My name is Sonia Marcano, a realtor at Guillen Realty.
I started my real estate journey 11 years ago alongside Donna Maingot, my longtime friend, turned boss, and now without a doubt family. Life has thrown many curveballs my way, but under Donna’s guidance, love, listening ear, and prayers, I have always been grateful for my team/family at Guillen Realty.
This could not have echoed more true come April 21st, 2021.
On this day, I was diagnosed with stage 1 breast cancer.
I have been hesitant to share my story…
Nervous to tell the world…
But in honor of breast cancer awareness month, and with the support of my Guillen Realty team, I felt it important to speak out on what has thus far been the most trying moments of my life.
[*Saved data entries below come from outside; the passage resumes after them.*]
(** ** Further properties of the class *)

(** *** More on the ordered [Map] *)

Lemma entries_has_get_None k m : entries_has k m = false ↔ entries_get k m = None.
Proof.
  induction m as [|[k' v'] r IH]; simpl; [done|].
  case_decide; [split; discriminate | done].
Qed.

Lemma entries_set_absent k (v : T) m :
  entries_has k m = false → entries_set k v m = m ++ [(k, v)].
Proof.
  induction m as [|[k' v'] r IH]; simpl; [done|].
  case_decide; [done | intros ?; f_equal; auto].
Qed.

Lemma entries_delete_app_absent k (v : T) m :
  entries_has k m = false → entries_delete k (m ++ [(k, v)]) = m.
Proof.
  induction m as [|[k' v'] r IH]; simpl.
  - by rewrite decide_True.
  - case_decide; [done | intros ?; f_equal; auto].
Qed.

Lemma entries_delete_values k m i :
  entries_index k m = Some i →
  entries_values (entries_delete k m) = delete i (entries_values m).
Proof.
  unfold entries_values. revert i.
  induction m as [|[k' v'] r IH]; simpl; [done|]. intros i.
  case_decide; simpl.
  - by intros [= <-].
  - destruct (entries_index k r) as [j|]; simpl; [|done].
    intros [= <-]. simpl. f_equal. auto.
Qed.

Lemma entries_has_delete k m :
  NoDup m.*1 → entries_has k (entries_delete k m) = false.
Proof.
  induction m as [|[k' v'] r IH]; simpl; [done|].
  rewrite NoDup_cons. intros [Hk Hr]. case_decide; simpl.
  - subst k'. apply not_true_is_false. by intros ?%entries_has_elem.
  - rewrite decide_False by done. auto.
Qed.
My hope is that if my story can support even just one woman facing what I have, it will be worth it.
Thank you to my team for providing me with a safe space to share this very important message:
“This is suspicious, Sonia”
Hearing those dreaded words immediately threw my world into a tailspin; my emotions scattered across the floor of the office in which I stood.
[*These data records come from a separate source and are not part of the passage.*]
(** * Atelier Portfolio: the photo collection of [server/index.js]

    A shallow embedding of the metadata layer of the Express server: the
    JSON "database" ([readDB] / [writeDB]), the geometry classification done
    at registration, and the bodies of the admin routes that mutate the
    collection (register, update, delete, publish, reorder).

    Conventions of the embedding.
    - The collection is the JS array of photo objects, a [list Photo] in
      array order.  Every object of the array is a distinct object (the
      array comes out of [JSON.parse] or [push]), so the in-place mutation
      [p.field = v] of the object found by [db.find] is the functional
      update of the first matching element.
    - JS numbers that hold pixel sizes, positions and [order] values are
      integers, [Z] (every integer below 2^53 in size is a JS number).  The
      quotient [w / h] and the comparisons with 1.15 and 0.87 are those of
      IEEE 754 binary64, the JS number type: [spec_float] with precision 53
      and maximal exponent 1024.
    - A route either answers with an error status before anything is
      written, or passes the mutated array to [writeDB] and answers with a
      payload: this is the type [Outcome]. *)

From Stdlib Require Import ZArith List String Ascii Bool Lia.
From Stdlib Require Import Floats.SpecFloat.
From Stdlib Require Import Permutation Sorted RelationClasses.
Import ListNotations.

Local Open Scope string_scope.
Local Open Scope list_scope.
Local Open Scope Z_scope.

(** ** Data model *)

(** [orient]: one of the strings 'land', 'port', 'sq'. *)
Inductive Orient : Set := land | port | sq.

(** One element of the array kept in photos.json. *)
Record Photo : Set := mkPhoto {
  id : string;
  cloudinaryId : string;
  name : string;
  w : Z;
  h : Z;
  ratio : spec_float;
  orient : Orient;
  order : Z;
  published : bool;
  createdAt : string
}.

Definition set_name (v : string) (p : Photo) : Photo :=
  mkPhoto (id p) (cloudinaryId p) v (w p) (h p) (ratio p) (orient p)
          (order p) (published p) (createdAt p).

Definition set_order (v : Z) (p : Photo) : Photo :=
  mkPhoto (id p) (cloudinaryId p) (name p) (w p) (h p) (ratio p) (orient p)
          v (published p) (createdAt p).

Definition set_published (v : bool) (p : Photo) : Photo :=
  mkPhoto (id p) (cloudinaryId p) (name p) (w p) (h p) (ratio p) (orient p)
          (order p) v (createdAt p).

(** What a route does: [Done payload db'] is [await writeDB(db')] followed by
    [res.json(payload)]; [Fail status error] is
    [return res.status(status).json({ error })], with nothing written. *)
Inductive Outcome (A : Type) : Type :=
| Done (payload : A) (db' : list Photo)
| Fail (status : Z) (error : string).

Arguments Done {A} payload db'.
Arguments Fail {A} status error.

(** ** Geometry classification (register route, the [ratio] / [orient] lines) *)

(** Truthiness of a JS integer: every number but 0. *)
Definition truthy (n : Z) : bool := negb (n =? 0).

(** The JS number that holds the integer [n] (the nearest binary64 number,
    [n] itself when it is below 2^53 in size). *)
Definition js_of_Z (n : Z) : spec_float := binary_normalize 53 1024 n 0 false.

(** [x / y] on JS numbers. *)
Definition js_div (x y : spec_float) : spec_float := SFdiv 53 1024 x y.

(** [x < y] on JS numbers. *)
Definition js_lt (x y : spec_float) : bool := SFltb x y.

(** The literals [1.15] and [0.87]: the binary64 numbers nearest to 115/100
    and 87/100, 0x1.2666666666666p+0 and 0x1.bd70a3d70a3d7p-1. *)
Definition js_1_15 : spec_float := js_div (js_of_Z 115) (js_of_Z 100).
Definition js_0_87 : spec_float := js_div (js_of_Z 87) (js_of_Z 100).

(** [finalW && finalH ? finalW / finalH : 1] *)
Definition ratio_of (finalW finalH : Z) : spec_float :=
  if truthy finalW && truthy finalH
  then js_div (js_of_Z finalW) (js_of_Z finalH)
  else js_of_Z 1.

(** [ratio > 1.15 ? 'land' : ratio < 0.87 ? 'port' : 'sq'] *)
Definition orient_of (r : spec_float) : Orient :=
  if js_lt js_1_15 r then land
  else if js_lt r js_0_87 then port
  else sq.

(** The pair the register route derives from the final dimensions. *)
Definition classify (width height : Z) : spec_float * Orient :=
  let r := ratio_of width height in (r, orient_of r).

Arguments js_of_Z : simpl never.
Arguments js_div : simpl never.
Arguments js_lt : simpl never.

(** ** Array helpers used by the routes *)

(** The test [x => x.id === i] of [db.find]. *)
Definition has_id (i : string) (p : Photo) : bool := String.eqb (id p) i.

(** [const p = db.find(x => x.id === i); if (p) { p := f p }]: the first
    object whose id is [i] is mutated in place, the array is unchanged when
    there is none. *)
Fixpoint update_found (i : string) (f : Photo -> Photo) (db : list Photo)
  : list Photo :=
  match db with
  | [] => []
  | p :: rest =>
      if has_id i p then f p :: rest else p :: update_found i f rest
  end.

(** [ids.forEach((id, i) => { const p = db.find(x => x.id === id);
    if (p) { p := f i p } })], started at index [i]. *)
Fixpoint forEach_ids (f : nat -> Photo -> Photo) (ids : list string) (i : nat)
  (db : list Photo) : list Photo :=
  match ids with
  | [] => db
  | x :: rest => forEach_ids f rest (S i) (update_found x (f i) db)
  end.

(** [db.forEach((p, i) => { p := f i p })], started at index [i]. *)
Fixpoint forEach_idx (f : nat -> Photo -> Photo) (i : nat) (db : list Photo)
  : list Photo :=
  match db with
  | [] => []
  | p :: rest => f i p :: forEach_idx f (S i) rest
  end.

(** [db.forEach((p, i) => p.order = i)] *)
Definition renumber (db : list Photo) : list Photo :=
  forEach_idx (fun i p => set_order (Z.of_nat i) p) 0 db.

(** [db.sort((a, b) => a.order - b.order)].  [Array.prototype.sort] is a
    stable sort and the comparator is a total preorder on integer orders, so
    the sorted array is the one a stable insertion sort builds. *)
Fixpoint insert_by_order (p : Photo) (l : list Photo) : list Photo :=
  match l with
  | [] => [p]
  | q :: rest =>
      if order p <=? order q then p :: l else q :: insert_by_order p rest
  end.

Definition sort_by_order (db : list Photo) : list Photo :=
  fold_right insert_by_order [] db.

(** ** PUT /api/admin/photos/:id *)

(** [req.body]: a field is [None] when it is [undefined]. *)
Record PutBody : Set := mkPutBody {
  body_name : option string;
  body_order : option Z
}.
“How is this possible?” I thought to myself. I had JUST done my yearly check-up in November 2020, and the ultrasound, mammogram and physical exam concluded that I was GOOD. In this moment, the only reasonable explanation would be that this was all a dream…
yet I never woke up.
Let me rewind for you.
I lost my mother to breast cancer, and my sister is a survivor of it, so breast cancer has always been a concern of mine: the ringing in your ear in a silent room sort of concern. While I have lived a fairly healthy life, at the back of my mind was always a buzzing fear – because of this, I was no stranger to yearly breast checkups. I very rarely did self-examinations and depended fully on my yearly check-ups to tell me that I was good-to-go.
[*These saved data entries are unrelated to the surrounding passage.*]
(** X20: updating an artwork that is an object from a request body
    that is an object gives each of the thirteen updatable fields the
    value the body has for it and leaves every other field, the id among
    them, and every other artwork as it was; keys of the body outside
    the thirteen are ignored.  An id that is not in the catalog is
    answered with 404 and changes nothing. *)
Theorem admin_update_fields (id : string) (body : option json) (data fields : dict json)
  (st : catalog) :
  body_or_empty body = JObj data ->
  dict_get (artworks st) id = Some (JObj fields) ->
  exists fields',
    admin_update_artwork id body st
    = (store_artwork st id (JObj fields'),
       Return (JObj [("status", JStr "ok"); ("artwork", JObj fields')], 200)) /\
    (forall k,
        dict_get fields' k
        = if existsb (String.eqb k) updatable
          then match dict_get data k with
               | Some v => Some v
               | None => dict_get fields k
               end
          else dict_get fields k) /\
    dict_get fields' "id" = dict_get fields "id" /\
    dict_get (artworks (store_artwork st id (JObj fields'))) id = Some (JObj fields') /\
    (forall other, other <> id ->
                   dict_get (artworks (store_artwork st id (JObj fields'))) other
                   = dict_get (artworks st) other) /\
    keys (artworks (store_artwork st id (JObj fields'))) = keys (artworks st) /\
    (forall missing, dict_get (artworks st) missing = None ->
                     admin_update_artwork missing body st
                     = (st, Return (JObj [("error", JStr "Not found")], 404))).
Proof.
  intros Hbody Hget.
  destruct (update_fields_object data fields updatable) as (fields' & Hrun & Hfields).
  exists fields'. split; [| split; [exact Hfields | split; [| split; [| split; [| split]]]]].
  - unfold admin_update_artwork. rewrite Hget, Hbody, Hrun. reflexivity.
  - rewrite Hfields. reflexivity.
  - cbn [store_artwork artworks]. rewrite dict_get_set, String.eqb_refl. reflexivity.
  - intros other Hother. cbn [store_artwork artworks]. rewrite dict_get_set.
    destruct (String.eqb_spec id other); [congruence | reflexivity].
  - cbn [store_artwork artworks]. apply dict_set_keys_present.
    destruct (in_dec string_dec id (keys (artworks st))) as [Hin | Hout]; [exact Hin |].
    rewrite (dict_get_absent _ _ Hout) in Hget. discriminate.
  - intros missing Hmiss. unfold admin_update_artwork. rewrite Hmiss. reflexivity.
Qed.

Section CatalogAndRebuild.

Context {image : Type} {lib : Imaging image}.

Variable IMAGES_DIR : string.

Lemma valid_entries_app (l l' : dict json) :
  valid_entries IMAGES_DIR (l ++ l')%list
  = (valid_entries IMAGES_DIR l ++ valid_entries IMAGES_DIR l')%list.
Proof. unfold valid_entries. apply flat_map_app. Qed.

(** X21: an artwork created without an image reference (or with a
    falsy one) is a broken entry for the rebuild: it is skipped, and the
    index of the catalog is the one from before the creation. *)
Theorem admin_create_without_image (body : option json) (data : dict json) (id : string)
  (st st' : catalog) (r : exc http_reply) :
  body_or_empty body = JObj data ->
  dict_get data "id" = Some (JStr id) ->
  id <> "" ->
  dict_has (artworks st) id = false ->
  truthy (dict_get_default data "image" (JStr "")) = false ->
  admin_create_artwork body st = Some (st', r) ->
  classify IMAGES_DIR (new_artwork (JStr id) data) = Broken /\
  valid_entries IMAGES_DIR (artworks st') = valid_entries IMAGES_DIR (artworks st).
Proof.
  intros Hbody Hid Hne Hnew Himg Hcreate.
  assert (Hclass : classify IMAGES_DIR (new_artwork (JStr id) data) = Broken).
  { unfold classify, new_artwork.
    set (v := dict_get_default data "image" (JStr "")) in *.
    change (dict_get _ "image") with (Some v).
    destruct v as [| b | z | f | s | l | o]; cbn [truthy] in Himg.
    - reflexivity.
    - cbn [truthy]. rewrite Himg. reflexivity.
    - cbn [truthy]. rewrite Himg. reflexivity.
    - cbn [truthy]. rewrite Himg. reflexivity.
    - apply negb_false_iff in Himg. rewrite Himg. reflexivity.
    - cbn [truthy]. rewrite Himg. reflexivity.
    - cbn [truthy]. rewrite Himg. reflexivity. }
  split; [exact Hclass |].
  pose proof (proj1 (dict_has_keys _ _) Hnew) as Hfresh.
  assert (Htruthy : truthy (JStr id) = true).
  { cbn. destruct (String.eqb_spec id ""); [contradiction | reflexivity]. }
  unfold admin_create_artwork, dict_get_default in Hcreate.
  rewrite Hbody, Hid, Htruthy, Hnew in Hcreate. cbn [negb] in Hcreate.
  injection Hcreate as <- _. cbn [store_artwork artworks].
  rewrite dict_set_fresh by exact Hfresh. rewrite valid_entries_app.
  cbn [valid_entries flat_map snd]. rewrite Hclass. cbn [app].
  apply app_nil_r.
Qed.

End CatalogAndRebuild.

(** The catalog stays a dictionary, every id once, under
    creation, update and deletion. *)
Theorem admin_routes_keep_dict (st : catalog) :
  is_dict (artworks st) ->
  (forall body st' r, admin_create_artwork body st = Some (st', r) ->
                      is_dict (artworks st')) /\
  (forall id body, is_dict (artworks (fst (admin_update_artwork id body st)))) /\
  (forall id, is_dict (artworks (fst (admin_delete_artwork id st)))).
Proof.
  intros Hd. split; [| split].
  - intros body st' r. unfold admin_create_artwork.
    destruct (body_or_empty body) as [| | | | | | data]; try (intros [= <- _]; exact Hd).
    destruct (negb (truthy (dict_get_default data "id" JNull)));
      [intros [= <- _]; exact Hd |].
    destruct (dict_get_default data "id" JNull) as [| b | z | f | id | l | o];
      try discriminate; try (intros [= <- _]; exact Hd).
    destruct (dict_has (artworks st) id); intros [= <- _]; [exact Hd |].
    cbn [store_artwork artworks]. apply dict_set_is_dict, Hd.
  - intros id body. unfold admin_update_artwork.
    destruct (dict_get (artworks st) id) as [artwork |]; [| exact Hd].
    destruct (update_fields artwork (body_or_empty body) updatable); [| exact Hd].
    cbn [fst store_artwork artworks]. apply dict_set_is_dict, Hd.
  - intros id. unfold admin_delete_artwork.
    destruct (negb (dict_has (artworks st) id)); [exact Hd |].
    cbn [fst artworks]. apply dict_del_is_dict, Hd.
Qed.

Lemma admin_create_then_get_witness :
  exists st',
    let artwork := new_artwork (JStr "rodin") [("id", JStr "rodin"); ("title", JStr "Le Penseur")] in
    admin_create_artwork (Some (JObj [("id", JStr "rodin"); ("title", JStr "Le Penseur")])) museum
    = Some (st', Return (JObj [("status", JStr "ok"); ("artwork", artwork)], 200)) /\
    artworks st' = (artworks museum ++ [("rodin", artwork)])%list /\
    artworks_json st' = Some (artworks st') /\
    (forall other, other <> "rodin" ->
                   dict_get (artworks st') other = dict_get (artworks museum) other) /\
    admin_get_artwork "rodin" st' = (st', Return (JObj [("artwork", artwork)], 200)) /\
    artwork_meta "rodin" (artworks st') = (artwork, 200) /\
    admin_create_artwork (Some (JObj [("id", JStr "rodin"); ("title", JStr "Le Penseur")])) st'
    = Some (st', Return (JObj [("error", JStr "Artwork ID already exists")], 400)).
Proof.
  apply (admin_create_then_get
           (Some (JObj [("id", JStr "rodin"); ("title", JStr "Le Penseur")]))
           [("id", JStr "rodin"); ("title", JStr "Le Penseur")] "rodin" museum);
    try reflexivity.
  discriminate.
Defined.

Lemma admin_create_then_delete_witness :
  admin_delete_artwork "rodin"
    (store_artwork museum "rodin" (new_artwork (JStr "rodin") [("id", JStr "rodin")]))
  = ({| artworks := artworks museum; artworks_json := Some (artworks museum) |},
     Return (JObj [("status", JStr "ok")], 200)).
Proof.
  apply (admin_create_then_delete (Some (JObj [("id", JStr "rodin")]))
           [("id", JStr "rodin")] "rodin" museum _
           (Return (JObj [("status", JStr "ok");
                          ("artwork", new_artwork (JStr "rodin") [("id", JStr "rodin")])],
                    200)));
    try reflexivity.
  discriminate.
Defined.

Lemma admin_delete_removes_witness :
  exists st',
    admin_delete_artwork "degas" museum
    = (st', Return (JObj [("status", JStr "ok")], 200)) /\
    artworks_json st' = Some (artworks st') /\
    dict_get (artworks st') "degas" = None /\
    (forall other, other <> "degas" ->
                   dict_get (artworks st') other = dict_get (artworks museum) other) /\
    keys (artworks st')
    = filter (fun k => negb (String.eqb k "degas")) (keys (artworks museum)) /\
    admin_get_artwork "degas" st'
    = (st', Return (JObj [("error", JStr "Not found")], 404)) /\
    artwork_meta "degas" (artworks st') = (JObj [("error", JStr "not found")], 404) /\
    admin_delete_artwork "degas" st'
    = (st', Return (JObj [("error", JStr "Not found")], 404)).
Proof.
  apply (admin_delete_removes "degas" museum).
  - exact gallery_is_dict.
  - reflexivity.
Defined.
I’m not sure how it happened, but one particular morning while having a shower I noted a bump at the top of my right breast.
Within 2 days of finding this bump, I was in my GP’s office.
“That is suspicious”…. My doctor looked at me reluctantly. I did not know how to respond.
One week later, a radiologist determined the lump was … “very suspicious.”
Two days after that, I went to an oncologist who sang the same song…
With each diagnosis of “suspicious,” my heart dropped lower and lower to the floor…
A biopsy was next –
After the exam determined ‘very suspicious,’ my doctor readied the nurse and the needle that very day. Three samples were taken, as I lay there hoping for the best. My loved ones would later ask if it was painful, and my answer would be, “no, it wasn’t painful as anxiety overtook.” Though the weeks to follow were painful, as I awaited my results…
“The lump is cancerous. The right breast shows to be malignant,” the results showed.
The roller coaster ride that had taken off at the word ‘suspicious’ was now speeding ahead.
What are my best options?
The whys, the ifs , the where, the when and all the questions in between flooded my mind and rolled into one.
Despite the cloud of shock, it was not a hard decision for me to decide on removing my breasts; especially after my experience with losing my mother and my sister who is a survivor.
I was devastated by my reality, but all I could do was push forward, right?
The decision was made. I will remove my breasts.